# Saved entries

Lemma zone_keeps (k : nat) (zone : ColumnZoneMap) (op : Df.Operator) (v value : ColumnValue) :
  (is_null v = false -> zone_holds k zone v) -> of_class k v -> of_class k value ->
  compare_column_values v op value = true -> zone_may_match zone op value = true.
Proof.
  unfold compare_column_values. intros Hz Hv Hl.
  destruct (is_null v || is_null value) eqn:Hn; [done|]. apply orb_false_iff in Hn as [Hnv Hnl].
  destruct Hv as [Hv|Hv]; [congruence|]. destruct Hl as [Hl|Hl]; [congruence|].
  destruct (Hz Hnv) as (lo & hi & Hlo & Hhi & Hclo & Hchi & Hlov & Hvhi).
  unfold zone_may_match. rewrite Hlo, Hhi. cbn [none_or_cmp].
  rewrite !(class_cmp k) by done.
  assert (Hlv : forall c, class_compare v value = c -> c <> Gt -> class_compare lo value <> Gt).
  { intros c <- Hc. by eapply class_compare_trans. }
  assert (Hvh : forall c, class_compare v value = c -> c <> Lt -> class_compare value hi <> Gt).
  { intros c <- Hc. eapply class_compare_trans; [|exact Hvhi]. rewrite (class_compare_antisym v).
    by destruct (class_compare v value). }
  destruct op; try done.
  - intros Heq%(cv_eqb_class k); [|done..]. specialize (Hlv _ Heq ltac:(done)). specialize (Hvh _ Heq ltac:(done)).
    rewrite (class_compare_antisym lo value).
    destruct (class_compare lo value), (class_compare value hi); cbn; try done; exfalso; auto.
  - intros Hg. destruct (class_compare v value) eqn:Hc; try discriminate.
    rewrite (class_compare_antisym value hi).
    destruct (class_compare value hi) eqn:Hh; cbn; [|done|by exfalso; apply (Hvh _ eq_refl)].
    exfalso. assert (class_compare v value <> Gt); [|congruence].
    eapply class_compare_trans; [exact Hvhi|]. rewrite class_compare_antisym, Hh. done.
  - intros Hg. rewrite (class_compare_antisym value hi).
    destruct (class_compare v value) eqn:Hc; try discriminate;
      specialize (Hvh _ eq_refl ltac:(done)); destruct (class_compare value hi); cbn; try done; exfalso; auto.
  - intros Hg. destruct (class_compare v value) eqn:Hc; try discriminate.
    destruct (class_compare lo value) eqn:Hh; cbn; [|done|by exfalso; apply (Hlv _ eq_refl)].
    exfalso. assert (Hvl : class_compare value v <> Gt).
    { eapply class_compare_trans; [|exact Hlov]. by rewrite class_compare_antisym, Hh. }
    by rewrite (class_compare_antisym v value), Hc in Hvl.
  - intros Hg. destruct (class_compare v value) eqn:Hc; try discriminate;
      specialize (Hlv _ eq_refl ltac:(done)); destruct (class_compare lo value); cbn; try done; exfalso; auto.
Qed.

(** ** Pruning keeps every chunk with a matching row *)

Section Prune.
Context (schema : TableSchema) (classes : string -> nat).

(** What a column is compared with is NULL or a value of its class. *)
Definition comparable_pair (column_expr literal_expr : DfExpr) : Prop :=
  forall name value, literal_column_pair column_expr literal_expr = Some (name, value) ->
    of_class (classes name) value.

Fixpoint prunable (e : DfExpr) : Prop :=
  match e with
  | Df.BinaryExpr lhs Df.OAnd rhs | Df.BinaryExpr lhs Df.OOr rhs => prunable lhs /\ prunable rhs
  | Df.BinaryExpr lhs _ rhs => comparable_pair lhs rhs /\ comparable_pair rhs lhs
  | Df.Between expr negated low high =>
      negated = false /\ comparable_pair expr low /\ comparable_pair expr high
  | _ => True
  end.

(** Every column's values are of its class. *)
Definition column_classes (rows : list RowMap) : Prop :=
  forall column, column ∈ columns schema ->
    Forall (fun row => of_class (classes (col_name column)) (cell_of row column)) rows.

(** [row] has some of the columns of the stored row [stored]. *)
Definition shows_columns (stored row : RowMap) : Prop :=
  forall name v, row !! name = Some v ->
    exists column, find_column schema name = Some column /\ v = cell_of stored column.

Context (rows : list RowMap) (meta : OlapChunkMeta) (stored row : RowMap).
Context (Hids : NoDup (map column_id (columns schema))).
Context (Hzones : chunk_zones meta = zone_maps_for_rows schema rows).
Context (Hclasses : column_classes rows) (Hstored : stored ∈ rows) (Hrow : shows_columns stored row).

Lemma find_zone (column : ColumnSchema) : column ∈ columns schema ->
  List.find (fun zone => zone_column_id zone =? column_id column) (chunk_zones meta) = Some (zone_of rows column).
Proof.
  rewrite Hzones, zone_maps_columns. revert Hids. induction (columns schema) as [|c cols IH]; cbn [map].
  - intros _ Hc. by apply elem_of_nil in Hc.
  - intros [Hn Hd]%NoDup_cons Hc. cbn [List.find]. rewrite zone_of_id.
    apply elem_of_cons in Hc as [->|Hc]; [by rewrite Z.eqb_refl|].
    destruct (Z.eqb_spec (column_id c) (column_id column)) as [He|He]; [|by apply IH].
    destruct Hn. rewrite He. by apply (list_elem_of_fmap_2 column_id).
Qed.

Lemma column_compare_kept (name : string) (op : Df.Operator) (v value : ColumnValue) :
  row !! name = Some v -> of_class (classes name) value -> compare_column_values v op value = true ->
  chunk_may_match_column_compare schema meta name op value = true.
Proof.
  intros Hv Hl Hcmp. destruct (Hrow name v Hv) as (column & Hc & ->).
  unfold chunk_may_match_column_compare. rewrite Hc.
  assert (Hin : column ∈ columns schema).
  { unfold find_column in Hc. apply find_some in Hc as [Hc _]. by apply list_elem_of_In. }
  rewrite find_zone by done. apply find_column_name in Hc as <-.
  pose proof (Hclasses column Hin) as Hcls.
  eapply zone_keeps; [|by eapply Forall_forall in Hcls|exact Hl|exact Hcmp].
  intros Hn. by apply zone_of_holds.
Qed.

Lemma literal_pair_column (column_expr literal_expr : DfExpr) (name : string) (value : ColumnValue) :
  literal_column_pair column_expr literal_expr = Some (name, value) -> column_expr = Df.Column name.
Proof.
  destruct column_expr; try done. destruct literal_expr; try done. cbn.
  destruct (scalar_value_to_column_value value0); [|done]. by intros [= -> ->].
Qed.

Lemma literal_pair_inv (column_expr literal_expr : DfExpr) (name : string) (value : ColumnValue) :
  literal_column_pair column_expr literal_expr = Some (name, value) ->
  eval_filter_value row column_expr = row !! name /\ eval_filter_value row literal_expr = Some value.
Proof.
  destruct column_expr; try done. destruct literal_expr; try done. cbn.
  destruct (scalar_value_to_column_value value0); [|done]. by intros [= -> ->].
Qed.

Lemma binary_filter_kept (lhs rhs : DfExpr) (op : Df.Operator) :
  comparable_pair lhs rhs -> comparable_pair rhs lhs ->
  (l ← eval_filter_value row lhs; r ← eval_filter_value row rhs; compare_answer l op r) = Some true ->
  chunk_may_match_binary_filter schema meta lhs op rhs = true.
Proof.
  intros Hlr Hrl. unfold chunk_may_match_binary_filter.
  destruct (literal_column_pair lhs rhs) as [[name value]|] eqn:Hp.
  - destruct (literal_pair_inv _ _ _ _ Hp) as [-> ->]. cbn [mbind option_bind].
    destruct (row !! name) as [v|] eqn:Hv; [|done]. cbn [mbind option_bind]. intros Ha.
    eapply column_compare_kept; [exact Hv|by apply Hlr|]. by rewrite <- compare_answer_true, Ha.
  - destruct (literal_column_pair rhs lhs) as [[name value]|] eqn:Hq; [|done].
    destruct (literal_pair_inv _ _ _ _ Hq) as [-> ->]. cbn [mbind option_bind].
    destruct (row !! name) as [v|] eqn:Hv; [|done]. cbn [mbind option_bind]. intros Ha.
    eapply column_compare_kept; [exact Hv|by apply Hrl|].
    by rewrite compare_reverse, <- compare_answer_true, Ha.
Qed.
Definition compile_fast_topn_scan_plan (plan : KvTopNPlan) : option FastTopNScanPlan :=
  let s := tn_schema plan in
  if negb (column_is_fast_numeric s (order_idx plan)) then None
  else if negb (match primary_key_idx plan with Some i => column_is_fast_numeric s i | None => true end)
  then None
  else
    let required : gset nat :=
      {[order_idx plan]} ∪ match primary_key_idx plan with Some i => {[i]} | None => ∅ end in
    required ← fold_m (fun cols filter => collect_fast_predicate_columns s filter cols)
                 required (kv_filters plan);
    let required_indices := sorted_slots required in
    let slot_by_column_idx := build_column_slots (length (columns s)) required_indices in
    predicates ← map_m (fun p => compile_fast_predicate p slot_by_column_idx) (kv_filters plan);
    let filter := match predicates with [] => FTrue | _ => FAnd predicates end in
    order_slot ← slot_of_column slot_by_column_idx (order_idx plan);
    let pk_slot := i ← primary_key_idx plan; slot_of_column slot_by_column_idx i in
    let candidates : gset nat :=
      {[order_slot]} ∪ match pk_slot with Some slot => {[slot]} | None => ∅ end in
    Some {| ft_projector := new_fast_numeric_projector s required_indices; ft_filter := filter;
            ft_filter_slots := sorted_slots (collect_fast_predicate_slots filter ∅);
            candidate_slots := sorted_slots candidates;
            order_slot := order_slot; pk_slot := pk_slot |}.
End NumericPlan.

(** ** The numeric path's filter and order *)

Definition compare_fast_topn (lhs : FastNumericValue) (op : KvCompareOp) (rhs : FastNumericValue)
    : bool :=
  if is_fnull lhs || is_fnull rhs then false else ordering_satisfies op (fast_numeric_cmp lhs rhs).
(* ===== verification/MySqlLocks.v ===== *)
(** * The MySQL lock manager

    src/src/core/server/mysql_locks.rs, the lock types of
    src/src/core/server/shared.rs and the releases of
    src/src/core/server/context_session.rs.

    The lock table, the wait queue and the wait-for map are three mutexes; the
    steps below are the stretches of [acquire_mysql_locks] between its awaits that
    other sessions can observe.  A grant holds the lock table's mutex while it
    clears the queue and the wait-for map, and is one step.  A release, by its own
    session or by another one's KILL, and the withdrawal of a waiter take one mutex
    after the other: each is a step of its own. *)

From stdpp Require Import pretty relations.
From S2P Require Import Prelude Types.

(** ** Locks *)

Inductive MySqlLockDuration : Type := Statement | Transaction.
Inductive MySqlLockPriority : Type := Normal | High.
Inductive MySqlLockScope : Type := SDatabase | SSchema | STable | SIndex | SView | SSequence.

Inductive MySqlLockKind : Type :=
  | MetadataRead
  | MetadataWrite
  | Table
  | Record (value : string)
  | Gap (lower upper : option string)
  | NextKey (lower upper : option string)
  | InsertIntention (value : string)
  | IndexRecord (index_name value : string)
  | IndexGap (index_name : string) (lower upper : option string)
  | IndexNextKey (index_name : string) (lower upper : option string)
  | IndexInsertIntention (index_name value : string).

Record MySqlLock : Type := {
  owner : Z;
  scope : MySqlLockScope;
  duration : MySqlLockDuration;
  database_name : string;
  schema_name : string;
  lock_table : string;
  kind : MySqlLockKind;
}.

Record MySqlLockWaiter : Type := {
  w_session : Z;
  w_priority : MySqlLockPriority;
  w_locks : list MySqlLock;
}.

#[export] Instance duration_eq_dec : EqDecision MySqlLockDuration.
Proof. solve_decision. Defined.
#[export] Instance scope_eq_dec : EqDecision MySqlLockScope.
Proof. solve_decision. Defined.
#[export] Instance kind_eq_dec : EqDecision MySqlLockKind.
Proof. solve_decision. Defined.
#[export] Instance lock_eq_dec : EqDecision MySqlLock.
Proof. solve_decision. Defined.

(** ** Conflicts *)

Definition str_leb (a b : string) : bool := bytes_leb (as_bytes a) (as_bytes b).
Definition str_ltb (a b : string) : bool := bytes_ltb (as_bytes a) (as_bytes b).
Definition str_eqb (a b : string) : bool := bool_decide (a = b).
(* ===== verification/Session.v ===== *)
(** * Sessions and their transactions

    src/src/core/server/context_session.rs (BEGIN, COMMIT, ROLLBACK, the implicit commit
    of MySQL, autocommit, cancellation) and the savepoint and isolation commands of
    src/src/core/server/transactions.rs, with the loop of [run_query_with_format] over a
    query's statements (src/src/core/server/search_path.rs).

    A server keeps four maps and sets by session beside the transactions; [Bookkept]
    says how they belong together.  [run_session] runs the commands of any number of
    sessions one after the other. *)

From S2P Require Import Prelude BTree Float Types Values Text Mode KeyCodec LegacyCodec RowCodec KvStore Stores.
From S2P Require Import Server.
From S2P Require MySqlLocks.

(** ** Isolation levels and metadata *)

Definition as_pg_str (isolation : TransactionIsolation) : string :=
  match isolation with
  | ReadCommitted => "read committed"
  | RepeatableRead => "repeatable read"
  | Serializable => "serializable"
  end.

Definition parse_transaction_isolation (raw : string) : option TransactionIsolation :=
  let text := replace_byte x5f x20 (lower (trim (trim_end_matches (is_byte x3b) (trim (as_bytes raw))))) in
  if has text "read committed" then Some ReadCommitted
  else if has text "repeatable read" then Some RepeatableRead
  else if has text "serializable" then Some Serializable
  else None.

Definition METADATA_TRANSACTION_ISOLATION : string := "transaction_isolation".
Definition MYSQL_AUTOCOMMIT_METADATA : string := "mysql.autocommit".

(** [dialect::profile(mode).transaction.default_isolation]. *)
Definition default_transaction_isolation (mode : GatewayMode) : TransactionIsolation :=
  match mode with Postgres => ReadCommitted | MySql => RepeatableRead end.

(** What a statement answers; rows are not looked at here. *)
Inductive Response : Type :=
  | CommandComplete (tag : string)
  | EmptyQuery
  | Rows.

(** The statements of [is_transaction_control_statement]. *)
Inductive TransactionStatement : Type :=
  | StartTransaction
  | Commit
  | Rollback (savepoint : option string)
  | Savepoint (name : string)
  | ReleaseSavepoint (name : string).

(** ** The handlers *)

Section Handlers.
Context {W T : Type} `{KvStoreApi W T, KvTransaction T W}.

Definition is_mysql (s : Server W T) : bool := match mode s with MySql => true | Postgres => false end.

Definition mark_cancelled (id : Z) : Cmd W T unit :=
  modify (fun s => set_cancelled ({[id]} ∪ cancelled_sessions s) s).

Definition check_cancelled (id : Z) : Cmd W T unit :=
  cancelled ← gets cancelled_sessions;
  if bool_decide (id ∈ (cancelled : gset Z)) then
    _ ← modify (fun s => set_cancelled (cancelled_sessions s ∖ {[id]}) s);
    cmd_fail "57014" "canceling statement due to user request"
  else mret tt.

Definition has_active_transaction : Cmd W T bool :=
  id ← session_id; gets (fun s => bool_decide (is_Some (active_transactions s !! id))).

Definition mysql_autocommit_disabled : Cmd W T bool :=
  mysql ← gets is_mysql;
  value ← client_gets (fun c => metadata c !! MYSQL_AUTOCOMMIT_METADATA);
  mret ((mysql : bool) && match value with
    | Some v => str_is (as_bytes v) "0" || eq_ignore_ascii_case (as_bytes v) (as_bytes "off")
    | None => false
    end).

(** The four maps and sets forget the session; the transaction is returned. *)
Definition forget_session (id : Z) (s : Server W T) : Server W T :=
  {| store := store s; mode := mode s; active_transactions := active_transactions s;
     active_transaction_snapshots := delete id (active_transaction_snapshots s);
     active_transaction_isolations := delete id (active_transaction_isolations s);
     active_transaction_read_only := active_transaction_read_only s ∖ {[id]};
     active_mysql_current_reads := active_mysql_current_reads s ∖ {[id]};
     active_mysql_locks := active_mysql_locks s; cancelled_sessions := cancelled_sessions s;
     mvcc_clock := mvcc_clock s |}.

Definition take_transaction (id : Z) : Cmd W T (option T) :=
  txn ← gets (fun s => active_transactions s !! id);
  _ ← modify (fun s => set_transactions (delete id (active_transactions s)) s);
  mret txn.

Definition release_session_table_locks (id : Z) : Cmd W T unit :=
  modify (fun s => set_locks (MySqlLocks.release_session_table_locks (active_mysql_locks s) id) s).
Definition release_session_statement_locks (id : Z) : Cmd W T unit :=
  modify (fun s => set_locks (MySqlLocks.release_session_statement_locks (active_mysql_locks s) id) s).

(** [txn.commit()]; the store keeps what was written before an error. *)
Definition commit_transaction (txn : T) : Cmd W T unit := fun s =>
  let '(r, w, _) := kt_commit (store s.1) txn in
  (coded "40001" r, (set_store w s.1, s.2)).

(** What BEGIN stores for a session. *)
Definition open_session (id : Z) (txn : T) (isolation : TransactionIsolation) (read_only : bool)
    (s : Server W T) : Server W T :=
  {| store := store s; mode := mode s; active_transactions := <[id := txn]> (active_transactions s);
     active_transaction_snapshots := <[id := mvcc_clock s]> (active_transaction_snapshots s);
     active_transaction_isolations := <[id := isolation]> (active_transaction_isolations s);
     active_transaction_read_only :=
       if read_only then {[id]} ∪ active_transaction_read_only s
       else active_transaction_read_only s ∖ {[id]};
     active_mysql_current_reads := active_mysql_current_reads s;
     active_mysql_locks := active_mysql_locks s; cancelled_sessions := cancelled_sessions s;
     mvcc_clock := mvcc_clock s |}.

Definition note_read_only (id : Z) (read_only : bool) : Cmd W T unit :=
  if read_only then
    modify (fun s => {| store := store s; mode := mode s; active_transactions := active_transactions s;
      active_transaction_snapshots := active_transaction_snapshots s;
      active_transaction_isolations := active_transaction_isolations s;
      active_transaction_read_only := {[id]} ∪ active_transaction_read_only s;
      active_mysql_current_reads := active_mysql_current_reads s;
      active_mysql_locks := active_mysql_locks s; cancelled_sessions := cancelled_sessions s;
      mvcc_clock := mvcc_clock s |})
  else mret tt.

(** BEGIN inside a transaction, in MySQL mode: the transaction is committed. *)
Definition commit_before_begin (id : Z) : Cmd W T unit :=
  txn ← take_transaction id;
  _ ← release_session_table_locks id;
  _ ← modify (forget_session id);
  _ ← (match txn with Some txn => commit_transaction txn | None => mret tt end);
  set_transaction_status TS.Idle.

(** The rest of BEGIN: go on in the transaction there is, or open one. *)
Definition begin_or_continue (id : Z) (isolation : option TransactionIsolation) (read_only : bool)
    : Cmd W T (list Response) :=
  active ← has_active_transaction;
  if (active : bool) then
    _ ← note_read_only id read_only;
    _ ← set_transaction_status TS.Transaction;
    mret [CommandComplete "BEGIN"]
  else
    w ← gets store;
    txn ← cmd_lift (coded "XX000" (ks_begin_transaction w));
    stored ← client_gets (fun c => metadata c !! METADATA_TRANSACTION_ISOLATION);
    mode ← gets mode;
    let isolation :=
      default (default_transaction_isolation mode)
        (match isolation with
         | Some i => Some i
         | None => stored ≫= parse_transaction_isolation
         end) in
    _ ← modify (open_session id txn isolation read_only);
    _ ← metadata_insert METADATA_TRANSACTION_ISOLATION (as_pg_str isolation);
    _ ← set_transaction_status TS.Transaction;
    mret [CommandComplete "BEGIN"].

Definition begin_session_transaction_with_options (isolation : option TransactionIsolation)
    (read_only : bool) : Cmd W T (list Response) :=
  id ← session_id;
  active ← has_active_transaction;
  mysql ← gets is_mysql;
  _ ← (if (active : bool) && mysql then commit_before_begin id else mret tt);
  begin_or_continue id isolation read_only.

Definition begin_session_transaction : Cmd W T (list Response) :=
  begin_session_transaction_with_options None false.

Definition restart_mysql_autocommit_transaction : Cmd W T unit :=
  disabled ← mysql_autocommit_disabled;
  if (disabled : bool) then _ ← begin_session_transaction; mret tt else mret tt.

(** The session's transaction and bookkeeping are taken out and its locks released:
    the first half of COMMIT, ROLLBACK and the implicit commit.  Here it is one step;
    [SessionSteps] runs it mutex by mutex, with other sessions in between. *)
Definition detach_session (id : Z) : Cmd W T (option T) :=
  txn ← take_transaction id;
  _ ← modify (forget_session id);
  _ ← release_session_table_locks id;
  mret txn.

(** [match txn.commit().await]: an error leaves the client in the error state. *)
Definition commit_or_fail (txn : T) : Cmd W T unit := fun s =>
  match commit_transaction txn s with
  | (Ok _, s) => (Ok tt, s)
  | (r, s) => (r, (set_transaction_status TS.Error s).2)
  end.

Definition commit_session_transaction : Cmd W T (list Response) :=
  id ← session_id;
  txn ← detach_session id;
  _ ← (match txn with Some txn => commit_or_fail txn | None => mret tt end);
  _ ← set_transaction_status TS.Idle;
  _ ← restart_mysql_autocommit_transaction;
  mret [CommandComplete "COMMIT"].

(** [txn.rollback()] drops what the transaction staged, and the transaction goes. *)
Definition rollback_session_transaction : Cmd W T (list Response) :=
  id ← session_id;
  _ ← detach_session id;
  _ ← set_transaction_status TS.Idle;
  _ ← restart_mysql_autocommit_transaction;
  mret [CommandComplete "ROLLBACK"].

Definition rollback_session_by_id (id : Z) : Cmd W T unit :=
  _ ← detach_session id; mret tt.

Definition implicit_commit_active_transaction : Cmd W T unit :=
  id ← session_id;
  txn ← detach_session id;
  _ ← (match txn with Some txn => commit_transaction txn | None => mret tt end);
  set_transaction_status TS.Idle.

(** [SET autocommit] of [handle_session_command]. *)
Definition set_autocommit (enabled : bool) : Cmd W T (list Response) :=
  _ ← metadata_insert MYSQL_AUTOCOMMIT_METADATA (if enabled then "1" else "0")%string;
  active ← has_active_transaction;
  _ ← (if enabled then
         if (active : bool) then _ ← commit_session_transaction; mret tt else mret tt
       else if (active : bool) then mret tt else _ ← begin_session_transaction; mret tt);
  mret [CommandComplete "SET"].

Definition is_active_transaction_read_only : Cmd W T bool :=
  id ← session_id; gets (fun s => bool_decide (id ∈ active_transaction_read_only s)).

(** An operation on the session's transaction that leaves another in its place. *)
Definition on_session_transaction (outside : string) (code : string) (f : T -> result string T)
    (tag : string) : Cmd W T (list Response) :=
  id ← session_id;
  txn ← gets (fun s => active_transactions s !! id);
  match txn with
  | None => cmd_fail "25P01" outside
  | Some txn =>
      txn ← cmd_lift (coded code (f txn));
      _ ← modify (fun s => set_transactions (<[id := txn]> (active_transactions s)) s);
      _ ← set_transaction_status TS.Transaction;
      mret [CommandComplete tag]
  end.

Definition savepoint_session_transaction (name : string) : Cmd W T (list Response) :=
  on_session_transaction "SAVEPOINT can only be used in transaction blocks" "0A000" (kt_savepoint name)
    "SAVEPOINT".
Definition rollback_to_session_savepoint (name : string) : Cmd W T (list Response) :=
  on_session_transaction "ROLLBACK TO SAVEPOINT can only be used in transaction blocks" "3B001"
    (kt_rollback_to_savepoint name) "ROLLBACK".
Definition release_session_savepoint (name : string) : Cmd W T (list Response) :=
  on_session_transaction "RELEASE SAVEPOINT can only be used in transaction blocks" "3B001"
    (kt_release_savepoint name) "RELEASE".

Definition set_session_transaction_isolation (isolation : TransactionIsolation) : Cmd W T (list Response) :=
  id ← session_id;
  _ ← metadata_insert METADATA_TRANSACTION_ISOLATION (as_pg_str isolation);
  active ← has_active_transaction;
  _ ← (if (active : bool) then
         modify (fun s => {| store := store s; mode := mode s;
           active_transactions := active_transactions s;
           active_transaction_snapshots := <[id := mvcc_clock s]> (active_transaction_snapshots s);
           active_transaction_isolations := <[id := isolation]> (active_transaction_isolations s);
           active_transaction_read_only := active_transaction_read_only s;
           active_mysql_current_reads := active_mysql_current_reads s;
           active_mysql_locks := active_mysql_locks s; cancelled_sessions := cancelled_sessions s;
           mvcc_clock := mvcc_clock s |})
       else mret tt);
  mret [EmptyQuery].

# Exercise objective
As listed above, the lines from the line with "(** The four" to the line with "(** What BEGIN stores for a session. *)" are to be echoed exactly, with both ends included and nothing added.

# Solution to this exercise
(** The four maps and sets forget the session; the transaction is returned. *)
Definition forget_session (id : Z) (s : Server W T) : Server W T :=
  {| store := store s; mode := mode s; active_transactions := active_transactions s;
     active_transaction_snapshots := delete id (active_transaction_snapshots s);
     active_transaction_isolations := delete id (active_transaction_isolations s);
     active_transaction_read_only := active_transaction_read_only s ∖ {[id]};
     active_mysql_current_reads := active_mysql_current_reads s ∖ {[id]};
     active_mysql_locks := active_mysql_locks s; cancelled_sessions := cancelled_sessions s;
     mvcc_clock := mvcc_clock s |}.

Definition take_transaction (id : Z) : Cmd W T (option T) :=
  txn ← gets (fun s => active_transactions s !! id);
  _ ← modify (fun s => set_transactions (delete id (active_transactions s)) s);
  mret txn.

Definition release_session_table_locks (id : Z) : Cmd W T unit :=
  modify (fun s => set_locks (MySqlLocks.release_session_table_locks (active_mysql_locks s) id) s).
Definition release_session_statement_locks (id : Z) : Cmd W T unit :=
  modify (fun s => set_locks (MySqlLocks.release_session_statement_locks (active_mysql_locks s) id) s).

(** [txn.commit()]; the store keeps what was written before an error. *)
Definition commit_transaction (txn : T) : Cmd W T unit := fun s =>
  let '(r, w, _) := kt_commit (store s.1) txn in
  (coded "40001" r, (set_store w s.1, s.2)).

(** What BEGIN stores for a session. *)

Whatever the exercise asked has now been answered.